[Data entries]
::::::

(* ===== verification/PathCalls.v ===== *)
(** * System calls on paths (kernel/src/syscall/fs.rs)

    What a process asks for by name: its current directory, opening, checking,
    making, linking, removing, renaming, mounting and listing.  A path is
    resolved against the current directory or the directory behind a
    descriptor and handed to the files by name.  A path of the user is the
    string behind its pointer; whether an address can be mapped is
    [UserMemory].  Locks: a call that takes a lock its task holds never returns,
    which is [Panic] here. *)

From S2P Require Import Prelude Bytes BitAlloc BitAllocSpec Addr PageFrame PageFrameSpec FatIo FatIoSpec FatTime.
From S2P Require Import FatTable FatTableSpec DirEntry DirEntrySpec BootSector BootSectorSpec FatFs FatFsSpec DiskFile.
From S2P Require Import DiskFileSpec DirNames DirNamesSpec Dir DirSpec DirWriteSpec RootDirSpec.
From S2P Require FatFile.
From S2P Require Import VirtFile Errors Paths PathsSpec Vfs VfsSpec FdTable FdTableSpec FdCalls FdCallsSpec FileNs.
From S2P Require Import FileNsSpec FileNsRootSpec.

Section calls.
Context {D : Type} `{Stream D} {TP : TimeProvider}.
Context {A : Type} `{BitAlloc A} `{PageFrameConfig}.
Context {FA : Type} `{BitAlloc FA} {UM : UserMemory}.

(** A task: the files by name, its table of descriptors, the open files its
    descriptors refer to by their address, and its current directory. *)
Record Task := mkTask {
  t_kfs : Kfs (D := D) (A := A);
  t_table : FdManager FA Z;
  t_open : gmap Z (OpenFile (D := D));
  t_dir : list Z }.
Implicit Types w : Task.

Definition on_kfs {R} (x : M Kfs R) : M Task R := λ w,
  '(r, k) ← x (t_kfs w); Ret (r, mkTask k (t_table w) (t_open w) (t_dir w)).
Definition on_fds {R} (x : FdManager FA Z → outcome (R * FdManager FA Z)) : M Task R := λ w,
  '(r, m) ← x (t_table w); Ret (r, mkTask (t_kfs w) m (t_open w) (t_dir w)).
Definition set_dir (dir : list Z) : M Task unit := λ w, Ret (tt, mkTask (t_kfs w) (t_table w) (t_open w) dir).

(** [Arc::new]: a new address for an open file. *)
Definition new_open (file : OpenFile (D := D)) : M Task Z := λ w,
  let p := fresh (dom (t_open w)) in
  Ret (p, mkTask (t_kfs w) (t_table w) (<[p := file]> (t_open w)) (t_dir w)).

(** [File::get_dir]: [FdDir] has its path, a virtual directory its name. *)
Definition open_get_dir (v : Vfs) (file : OpenFile (D := D)) : option (list Z) :=
  match file with
  | ODir dir => Some dir
  | OVirt (RDir p) => vd_name <$> (v_dirs v !! p)
  | _ => None
  end.

(** The directory behind a descriptor; looking it up does not panic. *)
Definition fd_dir w (fd : Z) : option (list Z) :=
  match get_file (t_table w) fd with
  | Ret (OsOk p) => file ← t_open w !! p; open_get_dir (k_vfs (t_kfs w)) file
  | _ => None
  end.

Definition resolve (dir_fd : Z) (path : list Z) : M Task (option (list Z * list Z)) := λ w,
  r ← resolve_path_from_fd (t_dir w) (fd_dir w) dir_fd path; Ret (r, w).

(** The same while the task holds its table: asking for the directory of a
    descriptor takes the lock again. *)
Definition resolve_locked (dir_fd : Z) (path : list Z) : M Task (option (list Z * list Z)) :=
  if starts_with [SLASH] path || (dir_fd =? AT_FDCWD) then resolve dir_fd path else λ _, Panic.

(** ** The current directory *)

(** The string comes back without the leading dot; the byte [0] follows it. *)
Definition sys_getcwd (buf len : Z) : M Task (SysResult Z * option (list Z)) := λ w,
  if negb (manually_alloc_page buf) then Ret ((inr EFAULT, None), w)
  else if str_len (t_dir w) <=? len then s ← str_from (t_dir w) 1; Ret ((inl buf, Some s), w)
  else Ret ((inr ERANGE, None), w).

Definition sys_chdir (addr : Z) (path : list Z) : M Task (SysResult Z) :=
  if negb (manually_alloc_page addr) then mret (inr EINVAL)
  else
    p ← (λ w, Ret (chdir_path (t_dir w) path, w));
    _ ← set_dir (snd p);
    b ← on_kfs (check_dir_exists (fst p));
    if b : bool then _ ← set_dir (fst p); mret (inl 0) else mret (inr EINVAL).

Definition sys_access (dir_fd addr : Z) (path : list Z) : M Task (SysResult Z) :=
  if negb (manually_alloc_page addr) then mret (inr EFAULT)
  else
    r ← resolve dir_fd path;
    match r with
    | Some (path, file) =>
        b ← on_kfs (check_file_exists path file);
        if b : bool then mret (inl 0)
        else
          b ← on_kfs (check_dir_exists (path ++ file));
          mret (if b : bool then inl 0 else inr ENOENT)
    | None => mret (inr EINVAL)
    end.

(** ** Opening *)

(** The current directory itself, and a path that begins with [.//]. *)
Definition dot_path (file_path : list Z) : list Z :=
  if decide (file_path = [DOT]) then [DOT; SLASH]
  else if starts_with [DOT; SLASH; SLASH] file_path then DOT :: drop 2 file_path
  else file_path.

Definition sys_open (dir_fd addr : Z) (path : list Z) (flags : Z) : M Task (SysResult Z) :=
  full ← on_fds is_full;
  if full : bool then mret (inr EMFILE)
  else if negb (manually_alloc_page addr) then mret (inr EINVAL)
  else
    r ← resolve_locked dir_fd path;
    match r with
    | None => mret (inr ENOENT)
    | Some (parent_dir, file_path) =>
        let file_path := dot_path file_path in
        match open_from_bits flags with
        | None => mret (inr ENOENT)
        | Some open_flags =>
            node ← on_kfs (k_open_file parent_dir file_path open_flags);
            match node with
            | Some node =>
                p ← new_open node;
                r ← on_fds (λ m, push m p);
                mret (match r with OsOk fd => inl fd | OsErr _ => inr ENOENT end)
            | None =>
                if has_flags open_flags O_EXCL then mret (inr EEXIST)
                else
                  b ← on_kfs (check_dir_exists (parent_dir ++ file_path));
                  mret (if b : bool then inr EISDIR else inr ENOENT)
            end
        end
    end.

(** ** Making, linking, removing, renaming *)

(** A call that is made on a resolved path or fails. *)
Definition with_path (dir_fd : Z) (path : list Z) (f : list Z → list Z → M Task (SysResult Z)) : M Task (SysResult Z) :=
  r ← resolve dir_fd path;
  match r with Some (path, file) => f path file | None => mret (inr EINVAL) end.

Definition sys_mkdir (dir_fd : Z) (path : list Z) : M Task (SysResult Z) :=
  with_path dir_fd path (λ parent_dir file_path,
    b ← on_kfs (mkdir parent_dir file_path);
    mret (if b : bool then inl 0 else inr EEXIST)).

Definition sys_linkat (old_dir_fd : Z) (old_path : list Z) (new_dir_fd : Z) (new_path : list Z) : M Task (SysResult Z) :=
  with_path old_dir_fd old_path (λ old_path old_file,
    with_path new_dir_fd new_path (λ new_path new_file,
      b ← on_kfs (try_add_link old_path old_file new_path new_file);
      mret (if b : bool then inl 0 else inr EINVAL))).

Definition sys_unlinkat (dir_fd : Z) (path : list Z) : M Task (SysResult Z) :=
  with_path dir_fd path (λ path file,
    b ← on_kfs (try_remove_link path file);
    mret (if b : bool then inl 0 else inr EINVAL)).

Definition NOREPLACE : Z := 2 ^ 0.

Definition sys_renameat2 (old_dir_fd old_addr : Z) (old_path : list Z) (new_dir_fd new_addr : Z) (new_path : list Z) (flags : Z)
    : M Task (SysResult Z) :=
  if negb (manually_alloc_page old_addr) || negb (manually_alloc_page new_addr) then mret (inr EFAULT)
  else
    with_path old_dir_fd old_path (λ old_path old_file,
      with_path new_dir_fd new_path (λ new_path new_file,
        r ← on_kfs (rename_or_move old_path old_file new_path new_file (negb (has_flags flags NOREPLACE)));
        mret (match r with inl _ => inl 0 | inr e => inr e end))).

(** ** Mounting *)

Definition VFAT : list Z := lit "vfat".

Definition sys_mount (device mount_path fs_type : list Z) : M Task (SysResult Z) :=
  if negb (bool_decide (fs_type = VFAT)) then mret (inr EINVAL)
  else
    with_path AT_FDCWD device (λ device_path device_file,
      with_path AT_FDCWD mount_path (λ mount_path mount_file,
        b ← on_kfs (mount_fat_fs device_path device_file (fd_dir_new (mount_path ++ mount_file)));
        mret (if b : bool then inl 0 else inr EINVAL))).

Definition sys_umount (mount_path : list Z) : M Task (SysResult Z) :=
  with_path AT_FDCWD mount_path (λ mount_path mount_file,
    b ← on_kfs (umount_fat_fs (fd_dir_new (mount_path ++ mount_file)));
    mret (if b : bool then inl 0 else inr EINVAL)).

(** ** Reading links and directories *)

Definition SELF_EXE : list Z := lit "proc/self/exe".
Definition LMBENCH : list Z := lit "/lmbench_all".

(** The bytes written to the buffer; the second ones in full, whatever [len] is. *)
Definition sys_readlinkat (dir_fd addr : Z) (path : list Z) (buf len : Z) : M Task (SysResult Z * list Z) :=
  if negb (manually_alloc_page addr) || negb (manually_alloc_user_str buf len) then mret (inr EFAULT, [])
  else
    r ← resolve dir_fd path;
    match r with
    | Some (path, file) =>
        if decide (file = SELF_EXE) then
          let write_len := Z.min len (str_len LMBENCH) in
          mret (inl write_len, take (Z.to_nat write_len) LMBENCH)
        else
          l ← on_kfs (read_link path file);
          mret (match l with Some linked_file => (inl (str_len linked_file), linked_file) | None => (inr EINVAL, []) end)
    | None => mret (inr EINVAL, [])
    end.

(** [Dirent64] with its name, which a byte [0] ends. *)
Record Dirent64 := mkDirent { d_ino : Z; d_off : Z; d_reclen : Z; d_type : Z; d_name : list Z }.

Definition D_NAME_OFFSET : Z := 8 + 8 + 2 + 1.
Definition DT_DIR : Z := 4.
Definition DT_REG : Z := 8.

Definition dirent_of (de : DirEntry) (entry_size : Z) : Dirent64 :=
  mkDirent 1 (-1) (wrap16 entry_size) (if entry_is_dir (de_data de) then DT_DIR else DT_REG) (file_name de).

(** [for entry in dir_iter]: records as long as they fit the buffer. *)
Fixpoint getdents_loop {S} `{Stream S} {AP : AbsPos S} (fuel rounds : nat) (offset len : Z) : FM S (Z * list Dirent64) :=
  match rounds with
  | O => fpanic
  | Datatypes.S rounds =>
      r ← catch (read_dir_entry fuel true) (λ _, fpanic);
      match r with
      | None => mret (offset, [])
      | Some file =>
          let entry_size := wrap64 (D_NAME_OFFSET + str_len (file_name file) + 1) in
          if len <? wrap64 (offset + entry_size) then mret (offset, [])
          else
            '(offset, ents) ← getdents_loop fuel rounds (wrap64 (offset + entry_size)) len;
            mret (offset, dirent_of file entry_size :: ents)
      end
  end.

::::::

=== Work item ===
In the entries above, please find the line with "descriptor takes the lock again. *)" and the line with "(** The string", then write out exactly those two lines and every line between them, and nothing more.

=== Answer for this exercise ===
    descriptor takes the lock again. *)
Definition resolve_locked (dir_fd : Z) (path : list Z) : M Task (option (list Z * list Z)) :=
  if starts_with [SLASH] path || (dir_fd =? AT_FDCWD) then resolve dir_fd path else λ _, Panic.

(** ** The current directory *)

(** The string comes back without the leading dot; the byte [0] follows it. *)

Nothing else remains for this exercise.